## RECORDED DATA
┏━━
(** The AVC decoder configuration record is read back: the parameter sets that
    [get_video_extradata] stores are exactly those [GetSpsPpsFromExtraData] finds,
    with their lengths, for every SPS of 4 to 65535 bytes and every PPS up to
    65535 bytes, in any memory large enough; the bytes behind them keep. *)
Theorem extradata_roundtrip sps pps sx px ex rs rp l1 l2 :
  4 <= zlen sps <= 0xffff -> zlen pps <= 0xffff ->
  11 + zlen sps + zlen pps <= zlen ex -> zlen sps <= zlen rs -> zlen pps <= zlen rp ->
  exists ex', get_video_extradata (pps ++ px) (zlen pps) (sps ++ sx) (zlen sps) ex =
      Done (ex', 11 + zlen sps + zlen pps) /\
    GetSpsPpsFromExtraData rp l1 rs l2 ex' (11 + zlen sps + zlen pps) =
      Done (0, pps ++ drop (Z.to_nat (zlen pps)) rp, zlen pps, sps ++ drop (Z.to_nat (zlen sps)) rs, zlen sps).
Proof.
  intros Hs Hp Hex Hrs Hrp. pose proof (zlen_nonneg pps) as Hp0.
  destruct (length_bytes (zlen sps)) as [[= Hs1 Hs2] Hsl]; [lia|].
  destruct (length_bytes (zlen pps)) as [[= Hp1 Hp2] Hpl]; [lia|].
  unfold get_video_extradata. rewrite !read_range_prefix, Hs1, Hs2, Hp1, Hp2.
  rewrite !(rd_app sps) by lia.
  destruct (rd_done sps 1) as [s1 ->]; [lia|]. destruct (rd_done sps 2) as [s2 ->]; [lia|].
  destruct (rd_done sps 3) as [s3 ->]; [lia|]. simpl_m.
  set (h8 := [1; s1; s2; s3; 255; 225; zlen sps / 256; zlen sps mod 256]).
  set (p3 := [1; zlen pps / 256; zlen pps mod 256]).
  assert (zlen (h8 ++ sps ++ p3 ++ pps) = 11 + zlen sps + zlen pps) as Hbl.
  { rewrite !zlen_app. change (zlen h8) with 8. change (zlen p3) with 3. lia. }
  rewrite write_at_prefix, Hbl by lia. simpl_m. eexists. split; [reflexivity|].
  rewrite <- !app_assoc. set (rest := drop _ ex).
  change (h8 ++ sps ++ p3 ++ pps ++ rest) with ([1; s1; s2; s3] ++ [255; 225; zlen sps / 256; zlen sps mod 256] ++ sps ++ p3 ++ pps ++ rest).
  pose proof (avc_record_read [1; s1; s2; s3] sps pps rest (11 + zlen sps + zlen pps) rs rp l1 l2 eq_refl) as E.
  unfold avc_record in E. rewrite <- !app_assoc in E. apply E; lia.
Qed.

(** ** The HEVC decoder configuration record *)

(** The record of ISO/IEC 14496-15 as a byte string: what a muxer writes. *)
Definition hevc_nal_bytes (d : bytes) : bytes := Write2Bytes (zlen d) ++ d.
Definition hevc_unit_bytes (u : HEVC_NALUnit) : bytes :=
  (array_completeness u * 128 + nal_unit_type u) ::
  Write2Bytes (num_nalus u) ++ concat (map hevc_nal_bytes (nal_data_vec u)).
Definition hevc_bytes (r : HEVC_DEC_CONF_RECORD) : bytes :=
  [1; general_profile_space r * 64 + general_tier_flag r * 32 + general_profile_idc r] ++
  Write4Bytes (general_profile_compatibility_flags r) ++
  Write4Bytes (general_constraint_indicator_flags r / 2 ^ 16) ++
  Write2Bytes (general_constraint_indicator_flags r mod 2 ^ 16) ++
  [general_level_idc r] ++ Write2Bytes (0xf000 + min_spatial_segmentation_idc r) ++
  [0xfc + parallelism_type r; 0xfc + chroma_format r; 0xf8 + bitdepth_lumaminus8 r;
   0xf8 + bitdepth_chromaminus8 r] ++
  Write2Bytes (avg_framerate r) ++
  [constant_frameRate r * 64 + num_temporallayers r * 8 + temporalid_nested r * 4 + lengthsize_minusone r;
   zlen (nalu_vec r)] ++
  concat (map hevc_unit_bytes (nalu_vec r)).

(** Every field in the width the record gives it; no array is empty. *)
Definition hevc_unit_ok (u : HEVC_NALUnit) : Prop :=
  0 <= array_completeness u < 2 /\ 0 <= nal_unit_type u < 64 /\
  num_nalus u = zlen (nal_data_vec u) /\ 1 <= num_nalus u <= 0xffff /\
  Forall (fun d => zlen d <= 0xffff) (nal_data_vec u).
Record hevc_ok (r : HEVC_DEC_CONF_RECORD) : Prop := {
  ok_version : configuration_version r = 1;
  ok_profile : 0 <= general_profile_space r < 4 /\ 0 <= general_tier_flag r < 2 /\ 0 <= general_profile_idc r < 32;
  ok_flags : 0 <= general_profile_compatibility_flags r < 2 ^ 32 /\
    0 <= general_constraint_indicator_flags r < 2 ^ 48;
  ok_level : 0 <= general_level_idc r < 256 /\ 0 <= min_spatial_segmentation_idc r < 4096;
  ok_format : 0 <= parallelism_type r < 4 /\ 0 <= chroma_format r < 4 /\
    0 <= bitdepth_lumaminus8 r < 8 /\ 0 <= bitdepth_chromaminus8 r < 8;
  ok_rate : 0 <= avg_framerate r <= 0xffff /\ 0 <= constant_frameRate r < 4 /\
    0 <= num_temporallayers r < 8 /\ 0 <= temporalid_nested r < 2 /\ 0 <= lengthsize_minusone r < 4;
  ok_units : zlen (nalu_vec r) <= 255 /\ Forall hevc_unit_ok (nalu_vec r)
}.

Lemma hevc_nalus_bytes nals rest acc extra :
  Forall (fun d => zlen d <= 0xffff) nals -> 0 <= extra ->
  hevc_nalus (length nals) (concat (map hevc_nal_bytes nals) ++ rest)
    (zlen (concat (map hevc_nal_bytes nals)) + extra) acc = Done (Some (rest, extra, acc ++ nals)).
Proof.
  intros Hn He. revert acc. induction Hn as [|d nals Hd Hn IH]; intros acc; [by rewrite app_nil_r|].
  cbn [length hevc_nalus map concat]. change (hevc_nal_bytes d) with (Write2Bytes (zlen d) ++ d).
  rewrite <- !app_assoc.
  rewrite Read2Bytes_Write2Bytes. simpl_m. pose proof (zlen_nonneg d). rewrite u16_small by lia.
  pose proof (zlen_nonneg (concat (map hevc_nal_bytes nals))).
  rewrite !zlen_app. change (zlen (Write2Bytes _)) with 2.
  destruct (Z.ltb_spec (2 + (zlen d + zlen (concat (map hevc_nal_bytes nals))) + extra - 2) (zlen d)); [lia|].
  change (drop 2 (Write2Bytes (zlen d) ++ ?x)) with x. rewrite read_range_prefix. simpl_m.
  rewrite drop_zlen_app.
  match goal with |- hevc_nalus _ _ ?l _ = _ =>
    replace l with (zlen (concat (map hevc_nal_bytes nals)) + extra) by lia end.
  by rewrite IH, <- app_assoc.
Qed.

Lemma hevc_arrays_bytes units acc :
  Forall hevc_unit_ok units ->
  hevc_arrays (length units) (concat (map hevc_unit_bytes units))
    (zlen (concat (map hevc_unit_bytes units))) acc = Done (0, acc ++ units).
Proof.
  intros Hu. revert acc. induction Hu as [|u units Hu Hus IH]; intros acc; [by rewrite app_nil_r|].
  destruct u as [c ty num nals]. destruct Hu as (Hc & Ht & Hnum & Hrange & Hn). cbn in Hc, Ht, Hnum, Hrange, Hn.
  cbn [length hevc_arrays map concat].
  set (body := concat (map hevc_nal_bytes nals)). set (rest := concat (map hevc_unit_bytes units)) in *.
  change (hevc_unit_bytes _) with ((c * 128 + ty) :: Write2Bytes num ++ body).
  cbn [app]. rewrite <- app_assoc, zlen_cons, !zlen_app. change (zlen (Write2Bytes _)) with 2.
  assert (2 <= zlen body) as Hb.
  { unfold body. destruct nals as [|d nals]; [cbn in Hnum; unfold zlen in Hnum; cbn in Hnum; lia|]. cbn [map concat].
    unfold hevc_nal_bytes at 1. rewrite !zlen_app. change (zlen (Write2Bytes _)) with 2.
    pose proof (zlen_nonneg d). pose proof (zlen_nonneg (concat (map hevc_nal_bytes nals))). lia. }
  pose proof (zlen_nonneg rest) as Hr.
  destruct (Z.ltb_spec (1 + (2 + (zlen body + zlen rest))) 5); [lia|].
  change ((?x :: ?l).[0]) with (Done x). change (drop 1 (?x :: ?l)) with l. simpl_m.
  rewrite Read2Bytes_Write2Bytes. simpl_m. rewrite u16_small by lia.
  change (drop 3 (?x :: Write2Bytes num ++ ?l)) with l.
  replace (Z.to_nat num) with (length nals) by (rewrite Hnum; unfold zlen; lia).
  replace (1 + (2 + (zlen body + zlen rest)) - 3) with (zlen body + zlen rest) by lia.
  unfold body. rewrite hevc_nalus_bytes by done. simpl_m. rewrite IH, <- app_assoc. cbn [app].
  rewrite (shift_mask _ 0x01 7 1), (low_mask _ 0x3f 6) by done. do 3 f_equal. f_equal. f_equal; div_lia.
Qed.

(** Run the reads of a record against the bytes it was written as. *)
Ltac read_fields :=
  repeat (first
    [ progress (change ((?x :: ?l).[0]) with (Done x); change (drop 1 (?x :: ?l)) with l)
    | rewrite Read4Bytes_Write4Bytes; change (drop 4 (Write4Bytes _ ++ ?l)) with l
    | rewrite Read2Bytes_Write2Bytes; change (drop 2 (Write2Bytes _ ++ ?l)) with l
    | progress change (negb (1 =? 1)) with false ]; simpl_m; cbv iota).

(** The HEVC decoder configuration record is parsed completely: from the
    bytes of any record whose fields fit their widths, [GetHevcDecInfoFromExtradata]
    recovers every field and every parameter set array. *)
Theorem hevc_config_roundtrip r info :
  hevc_ok r -> nalu_vec info = [] ->
  GetHevcDecInfoFromExtradata info (hevc_bytes r) (zlen (hevc_bytes r)) = Done (0, r).
Proof.
  intros [Hv (Hp1 & Hp2 & Hp3) (Hf1 & Hf2) (Hl & Hs) (Hm1 & Hm2 & Hm3 & Hm4) (Hr1 & Hr2 & Hr3 & Hr4 & Hr5) (Hu & Hus)] Hi.
  unfold GetHevcDecInfoFromExtradata. rewrite Hi.
  assert (zlen (hevc_bytes r) - 23 = zlen (concat (map hevc_unit_bytes (nalu_vec r)))) as Hlen.
  { unfold hevc_bytes. rewrite !zlen_app. cbn. unfold zlen. cbn. lia. }
  rewrite Hlen. unfold hevc_bytes.
  destruct r as [v sp tf idc cf ci lv seg par chf bl bc rate cfr ntl tin lsm vec].
  cbn [configuration_version general_profile_space general_tier_flag general_profile_idc
    general_profile_compatibility_flags general_constraint_indicator_flags general_level_idc
    min_spatial_segmentation_idc parallelism_type chroma_format bitdepth_lumaminus8 bitdepth_chromaminus8
    avg_framerate constant_frameRate num_temporallayers temporalid_nested lengthsize_minusone nalu_vec] in *.
  set (units := concat (map hevc_unit_bytes vec)). cbn [app]. subst v. read_fields.
  replace (Z.to_nat (zlen vec)) with (length vec) by (unfold zlen; lia).
  unfold units. rewrite hevc_arrays_bytes by done. simpl_m. unfold u32. rewrite !u16_small by div_lia.
  rewrite !(shift_mask _ 0x03 6 2), (shift_mask _ 0x01 5 1), (shift_mask _ 0x07 3 3), (shift_mask _ 0x01 2 1),
    (low_mask _ 0x1f 5), (low_mask _ 0x0fff 12), !(low_mask _ 0x03 2), !(low_mask _ 0x07 3) by done.
  rewrite Z.shiftl_mul_pow2, lor_add by div_lia.
  do 2 f_equal. f_equal; div_lia.
Qed.

(** A record whose array announces two parameter sets but ends after the first:
    an SPS of two bytes. *)
Definition truncated_hevc : bytes :=
  hevc_bytes (mkHevc 1 0 0 1 0x60000000 0 93 0 0 1 0 0 0 0 1 1 3 []).
Definition truncated_array : bytes :=
  take 22 truncated_hevc ++ [1; 0x21; 0; 2; 0; 2; 0x42; 0x01].

(** The length of the second and later parameter sets of an array is read
    without a check: a record that ends before it makes the parser read past the
    end (the five-byte check is made once per array). *)
Theorem hevc_array_read_past_end info :
  GetHevcDecInfoFromExtradata info truncated_array (zlen truncated_array) = Fault OutOfBounds.
Proof. reflexivity. Qed.

(** The number of temporal layers of an L-HEVC record is compared with 3
    instead of being shifted by 3: whatever the record says, from 1 to 7 layers,
    the parser stores 1. *)
Theorem lhevc_temporal_layers_flattened info b0 b1 b2 b3 low layers n rest len ret r :
  1 <= layers <= 7 -> 0 <= low < 8 ->
  GetLHevcDecInfoFromExtradata info (b0 :: b1 :: b2 :: b3 :: layers * 8 + low :: n :: rest) len = Done (ret, r) ->
  l_numTemporalLayers r = 1.
Proof.
  intros Hl Hlow. unfold GetLHevcDecInfoFromExtradata. set (data := b0 :: _).
  change (data.[0]) with (Done b0). change (data.[1]) with (Done b1). change (data.[2]) with (Done b2).
  change (data.[3]) with (Done b3). change (data.[4]) with (Done (layers * 8 + low)).
  change (data.[5]) with (Done n). simpl_m.
  destruct (hevc_arrays _ _ _ _) as [[ret' vec]|]; [|done]. intros [= <- <-]. cbn [l_numTemporalLayers].
  assert (Z.land (layers * 8 + low) 0x38 = layers * 8) as ->.
  { change 0x38 with (Z.shiftl (Z.ones 3) 3).
    rewrite <- (Z.shiftl_mul_pow2 layers 3) at 2 by done.
    replace layers with (Z.land (Z.shiftr (layers * 8 + low) 3) (Z.ones 3)) at 2.
    2: { rewrite (shift_mask _ _ 3 3) by done. div_lia. }
    rewrite Z.shiftl_land. rewrite <- Z.ldiff_ones_r by lia.
    rewrite Z.ldiff_land, <- Z.land_assoc. f_equal. }
  by rewrite (proj2 (Z.ltb_lt _ _)) by lia.
Qed.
┗━━
## AIM OF THE TASK
Going back to the entries above, set down exactly the lines that begin at the one with "without a check: a" and end at the one with "1 <= layers <= 7 -> 0 <= low < 8 ->", both included, and nothing else.

## SOLUTION BELOW
    without a check: a record that ends before it makes the parser read past the
    end (the five-byte check is made once per array). *)
Theorem hevc_array_read_past_end info :
  GetHevcDecInfoFromExtradata info truncated_array (zlen truncated_array) = Fault OutOfBounds.
Proof. reflexivity. Qed.

(** The number of temporal layers of an L-HEVC record is compared with 3
    instead of being shifted by 3: whatever the record says, from 1 to 7 layers,
    the parser stores 1. *)
Theorem lhevc_temporal_layers_flattened info b0 b1 b2 b3 low layers n rest len ret r :
  1 <= layers <= 7 -> 0 <= low < 8 ->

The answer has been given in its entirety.